I thought that I'd be cool and do a pre-emptive strike on the security crews and made sure that I wasn't packing anything that was remotely threatening. I even filed down one of my incisors just because it looked a little sharp.
Well that idea sucked! I set off all of the bells and whistles at the first screening point. Before I could check to see if I had a diminutive al-Qaida stuck to the bottom of my sneakers, I was whisked into a special area where a team descended on my butt like ravenous locusts on a grain field.
One guy scanned my personal orifices so closely and repeatedly that I thought we were engaged when he finally let me go. I still don't know what set things off, but I mumbled, "The next time I do this, I'll be wearing nothing but a jock strap." Revenge was sweet. The guy paled at the mental picture of my hulk in a thong and was granted immediate leave for a stress-related disorder.
The next little bump in our trip was the rental car. We had received a great weekly rate, but I never expected that I would end up driving something that made me look like a mutant gorilla piloting a tricycle. The car was so small that the only thing that fit into the trunk was my wife's manicure kit, and I had to spray myself with Pam just to slide through the driver's door. On the plus side, its mileage was excellent. I've never refueled a vehicle with a turkey baster before.
My sister had recently moved to a tiny town called Elma. I had no idea that it was dead in the middle of the Twilight Zone. The whole ville resembled the early 40s in architecture and layout.
The police station, mortuary, liquor store, theater, two taverns and a plethora of churches, were centrally located so that you could see a movie, have a couple of adult beverages, get in trouble at a wake, be let out on bail and repent all within a five-minute walking distance. The township was so quiet that its only police dog was a laid back lab passed out in a back yard while the village's one-kid gang hung out near a stop sign waiting for his mom to call him in for dinner.
Sis had another "new" surprise for us -- a 6-month-old, miniature poodle called Jake. The wee cur's call sign was a serious misnomer. "Popcorn" would have been a better handle. The beastie bounced around the house like its tail was on fire.

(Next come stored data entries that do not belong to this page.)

(* ===== verification/TrieEncoding.v ===== *)
(** * Trie: the encodings of keys

    Translates [src/trie/encoding.go]: keys as bytes, as nibbles with an
    optional terminator 16, and in the compact form stored on disk. *)

From Stdlib Require Import Lia.
From stdpp Require Import base numbers list.
From S2P Require Import Prelude BigInt.

#[local] Open Scope Z_scope.
#[local] Open Scope go_scope.

Module TrieEncoding.

(** ** The functions *)

Definition hasTerm (s : bytes) : bool :=
  match last s with Some 16 => true | _ => false end.

(** Fills [out] from its start; panics on an odd number of nibbles, or when
    [out] is too short. *)
Fixpoint decodeNibbles (nibbles out : bytes) : result bytes :=
  match nibbles with
  | [] => Ok out
  | [_] => Panic
  | hi :: lo :: nibbles =>
      match out with
      | [] => Panic
      | _ :: out =>
          let? rest := decodeNibbles nibbles out in
          Ok (Z.lor (Z.shiftl hi 4 mod 256) lo :: rest)
      end
  end.

Definition hexToCompact (hex : bytes) : result bytes :=
  let terminator := if hasTerm hex then 1 else 0 in
  let hex := if hasTerm hex then take (length hex - 1) hex else hex in
  let buf := zeros (len hex / 2 + 1) in
  let flag := Z.shiftl terminator 5 in
  let? (flag, hex) :=
    if Z.land (len hex) 1 =? 1 then
      match hex with
      | n :: hex => Ok (Z.lor (Z.lor flag 16) n, hex)
      | [] => Panic
      end
    else Ok (flag, hex) in
  let? rest := decodeNibbles hex (drop 1 buf) in
  Ok (flag :: rest).

Definition keybytesToHex (str : bytes) : bytes :=
  flat_map (fun b => [b / 16; b mod 16]) str ++ [16].

Definition compactToHex (compact : bytes) : result bytes :=
  let base := keybytesToHex compact in
  let base := take (length base - 1) base in
  let? b0 := index base 0 in
  let base := if b0 >=? 2 then base ++ [16] else base in
  let chop := 2 - Z.land b0 1 in
  slice base chop (len base).

Definition hexToKeybytes (hex : bytes) : result bytes :=
  let hex := if hasTerm hex then take (length hex - 1) hex else hex in
  if negb (Z.land (len hex) 1 =? 0) then Panic
  else decodeNibbles hex (zeros ((len hex + 1) / 2)).

Fixpoint prefixLen (a b : bytes) : nat :=
  match a, b with
  | x :: a, y :: b => if x =? y then S (prefixLen a b) else O
  | _, _ => O
  end.

(** ** Nibbles *)

Definition nibble_ok (n : Z) : Prop := 0 <= n < 16.
Definition nibbles_ok (l : bytes) : Prop := Forall nibble_ok l.

(** A key with the terminator. *)
Definition tkey (k : bytes) : Prop := exists l, k = l ++ [16] /\ nibbles_ok l.

Lemma hasTerm_snoc l x : hasTerm (l ++ [x]) = (x =? 16).
Proof. unfold hasTerm. rewrite last_snoc. destruct (Z.eqb_spec x 16) as [->|H]; [done|]. by repeat case_match. Qed.

Lemma hasTerm_nibbles l : nibbles_ok l -> hasTerm l = false.
Proof.
  intros H. destruct l as [|x l] using rev_ind; [done|]. rewrite hasTerm_snoc.
  apply Forall_app in H as [_ H]. apply Forall_cons in H as [H _]. unfold nibble_ok in H. apply Z.eqb_neq. lia.
Qed.

Lemma hasTerm_inv k : hasTerm k = true -> exists l, k = l ++ [16].
Proof.
  destruct k as [|x l] using rev_ind; [done|]. rewrite hasTerm_snoc. intros ->%Z.eqb_eq. by exists l.
Qed.

Definition hex_of (b : bytes) : bytes := flat_map (fun b => [b / 16; b mod 16]) b.

Lemma hex_of_nibbles b : bytes_ok b -> nibbles_ok (hex_of b).
Proof.
  induction 1 as [|x b Hx _ IH]; [constructor|]. unfold byte_ok in Hx. simpl.
  constructor; [split; [apply Z.div_pos; lia|apply Z.div_lt_upper_bound; lia]|].
  constructor; [apply Z.mod_pos_bound; lia|done].
Qed.

Lemma length_hex_of b : length (hex_of b) = (2 * length b)%nat.
Proof. induction b as [|x b IH]; [done|]. simpl in *. lia. Qed.

Lemma keybytesToHex_tkey b : bytes_ok b -> tkey (keybytesToHex b).
Proof. intros H. exists (hex_of b). split; [done|by apply hex_of_nibbles]. Qed.

Lemma nibble_pair hi lo : nibble_ok hi -> nibble_ok lo ->
  Z.lor (Z.shiftl hi 4 mod 256) lo = 16 * hi + lo /\ (16 * hi + lo) / 16 = hi /\ (16 * hi + lo) mod 16 = lo.
Proof.
  unfold nibble_ok. intros Hh Hl. rewrite Z.shiftl_mul_pow2 by lia. change (2 ^ 4) with 16.
  rewrite Z.mod_small by lia. split.
  - assert (Z.land (hi * 16) lo = 0) as E.
    { apply Z.bits_inj'. intros k Hk. rewrite Z.land_spec, Z.bits_0. change 16 with (2 ^ 4).
      rewrite Z.mul_pow2_bits by lia. destruct (Z.lt_ge_cases k 4); [rewrite Z.testbit_neg_r by lia; done|].
      assert (2 ^ 4 <= 2 ^ k) by (apply Z.pow_le_mono_r; lia).
      rewrite (Z.testbit_eqb lo), Z.div_small by lia. by rewrite andb_comm. }
    pose proof (Z.add_lor_land (hi * 16) lo). lia.
  - split; [rewrite Z.mul_comm, Z.div_add_l, Z.div_small by lia; lia|].
    rewrite Z.add_comm, Z.mul_comm, Z_mod_plus_full. apply Z.mod_small. lia.
Qed.

(** Packing an even number of nibbles, and unpacking. *)
Lemma decodeNibbles_spec n l out : length l = (2 * n)%nat -> nibbles_ok l -> length out = n ->
  exists b, decodeNibbles l out = Ok b /\ hex_of b = l /\ bytes_ok b /\ length b = n.
Proof.
  revert l out. induction n as [|n IH]; intros l out Hl Hn Ho.
  - destruct l; [|done]. destruct out; [|done]. exists []. by repeat split; constructor.
  - destruct l as [|hi [|lo l]]; simpl in Hl; [lia|lia|]. destruct out as [|o out]; [done|].
    apply Forall_cons in Hn as [Hh Hn]. apply Forall_cons in Hn as [Hlo Hn].
    destruct (IH l out) as (b & E & Hx & Hb & Hlen); [lia|done|by injection Ho|].
    destruct (nibble_pair hi lo Hh Hlo) as (E1 & E2 & E3). cbn [decodeNibbles]. rewrite E. cbn [rbind]. rewrite E1.
    eexists. split; [done|]. split; [simpl; fold (hex_of b); by rewrite E2, E3, Hx|].
    split; [|simpl; lia]. constructor; [|done]. unfold byte_ok, nibble_ok in *. lia.
Qed.

Lemma decodeNibbles_bytes b out : bytes_ok b -> length out = length b -> decodeNibbles (hex_of b) out = Ok b.
Proof.
  intros Hb Ho. destruct (decodeNibbles_spec (length b) (hex_of b) out) as (b' & -> & Hx & Hb' & Hl);
    [apply length_hex_of|by apply hex_of_nibbles|done|]. f_equal. clear Ho.
  revert b' Hx Hb' Hl. induction Hb as [|x b Hx _ IH]; intros [|y b'] He Hb' Hl; try done.
  simpl in He. injection He as E1 E2 E3. apply Forall_cons in Hb' as [Hy Hb'].
  f_equal; [|apply IH; [done|done|by injection Hl]].
  rewrite (Z.div_mod x 16), (Z.div_mod y 16) by lia. congruence.
Qed.

(** ** Round trips *)

Lemma hexToKeybytes_keybytesToHex b : bytes_ok b -> hexToKeybytes (keybytesToHex b) = Ok b.
Proof.
  intros Hb. unfold hexToKeybytes, keybytesToHex. fold (hex_of b). rewrite hasTerm_snoc. cbn [Z.eqb Pos.eqb].
  rewrite length_app. cbn [length]. rewrite Nat.add_sub, take_app_length.
  assert (len (hex_of b) = 2 * len b) as E by (unfold len; rewrite length_hex_of; lia). rewrite E.
  assert (Z.land (2 * len b) 1 = 0) as ->.
  { change 1 with (Z.ones 1). rewrite Z.land_ones by lia. change (2 ^ 1) with 2. by rewrite Z.mul_comm, Z_mod_mult. }
  cbn [Z.eqb negb]. apply decodeNibbles_bytes; [done|]. unfold zeros. rewrite length_replicate.
  replace ((2 * len b + 1) / 2) with (len b) by (apply Z.div_unique with 1; lia). unfold len. lia.
Qed.

Lemma keybytesToHex_inj a b : bytes_ok a -> bytes_ok b -> keybytesToHex a = keybytesToHex b -> a = b.
Proof.
  intros Ha Hb E. pose proof (hexToKeybytes_keybytesToHex a Ha) as E1. rewrite E in E1.
  rewrite (hexToKeybytes_keybytesToHex b Hb) in E1. by injection E1.
Qed.

(** *** The compact encoding *)

Definition term (t : bool) : bytes := if t then [16] else [].

Lemma strip_term l (t : bool) : nibbles_ok l ->
  hasTerm (l ++ term t) = t /\ (if t then take (length (l ++ term t) - 1) (l ++ term t) else l ++ term t) = l.
Proof.
  intros Hl. destruct t; simpl.
  - rewrite hasTerm_snoc, length_app. cbn [length]. by rewrite Nat.add_sub, take_app_length.
  - rewrite app_nil_r. split; [by apply hasTerm_nibbles|done].
Qed.

Lemma odd_length (l : bytes) : (Z.land (len l) 1 =? 1) = Nat.odd (length l).
Proof.
  change 1 with (Z.ones 1) at 1. rewrite Z.land_ones by lia. change (2 ^ 1) with 2. unfold len.
  rewrite <-Nat.negb_even. destruct (Nat.even (length l)) eqn:E.
  - apply Nat.even_spec in E as [m ->]. replace (Z.of_nat (2 * m)) with (Z.of_nat m * 2) by lia. by rewrite Z_mod_mult.
  - assert (Nat.odd (length l) = true) as Ho by (by rewrite <-Nat.negb_even, E). apply Nat.odd_spec in Ho as [m ->].
    replace (Z.of_nat (2 * m + 1)) with (1 + Z.of_nat m * 2) by lia. by rewrite Z_mod_plus_full.
Qed.

(** The flag byte, with the first nibble when their number is odd, and the rest
    in pairs. *)
Lemma hexToCompact_spec l (t : bool) : nibbles_ok l ->
  exists c b, hexToCompact (l ++ term t) = Ok (c :: b) /\ bytes_ok b /\
    if Nat.odd (length l) then exists n, nibble_ok n /\ c = 16 * (if t then 3 else 1) + n /\ l = n :: hex_of b
    else c = 16 * (if t then 2 else 0) /\ l = hex_of b.
Proof.
  intros Hl. destruct (strip_term l t Hl) as [Ht Hs]. unfold hexToCompact. rewrite Ht, Hs, odd_length.
  assert (forall h, nibbles_ok h -> Nat.even (length h) = true -> len h / 2 = len l / 2 ->
    exists b, decodeNibbles h (drop 1 (zeros (len l / 2 + 1))) = Ok b /\ hex_of b = h /\ bytes_ok b) as Hd.
  { intros h Hh He Hn. apply Nat.even_spec in He as [m Hm].
    destruct (decodeNibbles_spec m h (drop 1 (zeros (len l / 2 + 1)))) as (b & E & Hb & Hok & _); [lia|done| |by exists b].
    unfold zeros. rewrite length_drop, length_replicate, <-Hn. unfold len. rewrite Hm.
    replace (Z.of_nat (2 * m) / 2) with (Z.of_nat m) by (apply Z.div_unique with 0; lia). lia. }
  destruct (Nat.odd (length l)) eqn:Ho.
  - destruct l as [|n h]; [done|]. apply Forall_cons in Hl as [Hn Hh]. cbn [rbind length] in *.
    rewrite Nat.odd_succ in Ho. destruct (Hd h) as (b & -> & Hb & Hok); [done|done| |].
    { unfold len. cbn [length]. apply Nat.even_spec in Ho as [m Hm]. rewrite Hm.
      apply Z.div_unique with 1; [lia|]. rewrite <-(Z.div_unique (Z.of_nat (2 * m)) 2 (Z.of_nat m) 0); lia. }
    cbn [rbind]. do 2 eexists. split; [done|]. split; [done|]. exists n. split; [done|].
    split; [|by rewrite Hb]. unfold nibble_ok in Hn.
    destruct (nibble_pair (if t then 3 else 1) n) as [E _]; [unfold nibble_ok; destruct t; lia|done|].
    rewrite <-E. by destruct t.
  - cbn [rbind]. destruct (Hd l) as (b & -> & Hb & Hok); [done|by rewrite <-Nat.negb_odd, Ho|done|].
    cbn [rbind]. do 2 eexists. split; [done|]. split; [done|]. split; [by destruct t|done].
Qed.

Lemma compactToHex_hexToCompact l (t : bool) c : nibbles_ok l ->
  hexToCompact (l ++ term t) = Ok c -> compactToHex c = Ok (l ++ term t).
Proof.
  intros Hl H. destruct (hexToCompact_spec l t Hl) as (c0 & b & E & Hb & Hc). rewrite E in H. injection H as <-.
  unfold compactToHex, keybytesToHex. fold (hex_of (c0 :: b)).
  rewrite length_app. cbn [length]. rewrite Nat.add_sub, take_app_length.
  change (hex_of (c0 :: b)) with (c0 / 16 :: c0 mod 16 :: hex_of b).
  change (index (c0 / 16 :: c0 mod 16 :: hex_of b) 0) with (Ok (c0 / 16)). cbn [rbind].
  destruct (Nat.odd (length l)).
  - destruct Hc as (n & Hn & -> & ->).
    destruct (nibble_pair (if t then 3 else 1) n) as (_ & -> & ->); [unfold nibble_ok; destruct t; lia|done|].
    destruct t; cbn [Z.geb Z.compare Pos.compare Pos.compare_cont term app].
    + change (2 - Z.land 3 1) with (Z.of_nat 1). rewrite slice_drop by (simpl; lia). done.
    + change (2 - Z.land 1 1) with (Z.of_nat 1). rewrite slice_drop by (simpl; lia). simpl. by rewrite app_nil_r.
  - destruct Hc as (-> & ->). destruct t.
    + change (16 * 2 / 16) with 2. change ((16 * 2) mod 16) with 0. cbn [Z.geb Z.compare Pos.compare Pos.compare_cont term app].
      change (2 - Z.land 2 1) with (Z.of_nat 2). rewrite slice_drop by (simpl; lia). done.
    + change (16 * 0 / 16) with 0. change ((16 * 0) mod 16) with 0. cbn [Z.geb Z.compare term app].
      change (2 - Z.land 0 1) with (Z.of_nat 2). rewrite slice_drop by (simpl; lia). simpl. by rewrite app_nil_r.
Qed.

(** ** Common prefixes *)

Lemma prefixLen_spec a b :
  take (prefixLen a b) a = take (prefixLen a b) b /\ (prefixLen a b <= length a)%nat /\
  (prefixLen a b <= length b)%nat /\
  forall x y, a !! prefixLen a b = Some x -> b !! prefixLen a b = Some y -> x <> y.
Proof.
  revert b. induction a as [|x a IH]; intros [|y b]; simpl; try (split; [done|]; split; [lia|]; split; [lia|]; done).
  destruct (Z.eqb_spec x y) as [->|Hne].
  - destruct (IH b) as (E & H1 & H2 & H3). simpl. rewrite E. split; [done|]. split; [lia|]. split; [lia|done].
  - simpl. split; [done|]. split; [lia|]. split; [lia|]. intros x' y'. simpl. naive_solver.
Qed.

Lemma prefixLen_app p a b : prefixLen (p ++ a) (p ++ b) = (length p + prefixLen a b)%nat.
Proof. induction p as [|x p IH]; simpl; [done|]. by rewrite Z.eqb_refl, IH. Qed.

End TrieEncoding.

It moved so fast that it left patches of fur behind when it blasted from one room to another trying to keep an eye on the visiting outsiders.
It was also a sneak thief. Every time I turned my back, it would break the sound barrier just to relieve me of one of my hiking shoe's inner soles (he was too small to snarf up the boot, so he just climbed inside and nefariously absconded with my arch supports. This entertained everyone except moi. The problem was solved when I threatened to buy him a furry sweater and a large piece of Velcro. Then I was going to glue the Velcro halfway up a room divider and "hang him up" like a wall phone until he needed a pottie break. My sister was not amused and placed the mutt under house arrest in the utility room until it settled down enough that its feet touched the ground when it shot through the house.
Commuting to visit my mom each day at the skilled nursing center was an 80-mile round trip through yet another time and dimension. We passed through burgs such as Rochester with a self proclaimed, world renowned, "Cram A Lot" personal storage unit yard, and Oakville, which sported a 30-mile-an-hour speed limit so zealously enforced by a fanatic distaff police officer that burly truck drivers slowed down so much, they were nearly backing up. Her reputation made the Headless Horseman of Sleepy Hollow seem like a Ken Doll riding a pink pony.
The weather remained beautiful until the day we left. Then, Mother Nature went mental. It rained so hard on I-5 that our mini car acted more like a surfboard than a rented roller skate with a roof. If some late-spawning salmon had smacked into our windshield, I wouldn't have raised an eyebrow.
Sea-Tac security provided our last entertainment when they treated my tobacco pipe like it might be part of a nuclear device during our initial screening. And then, after a dinner break, the same guy thought it was some sort of bizarrely shaped knife when we had to check back through again. Hey, no problem: I'm glad they are there. My pipe's rather embarrassed though.
Man, I hope that there are no hidden metal threads in jockstraps.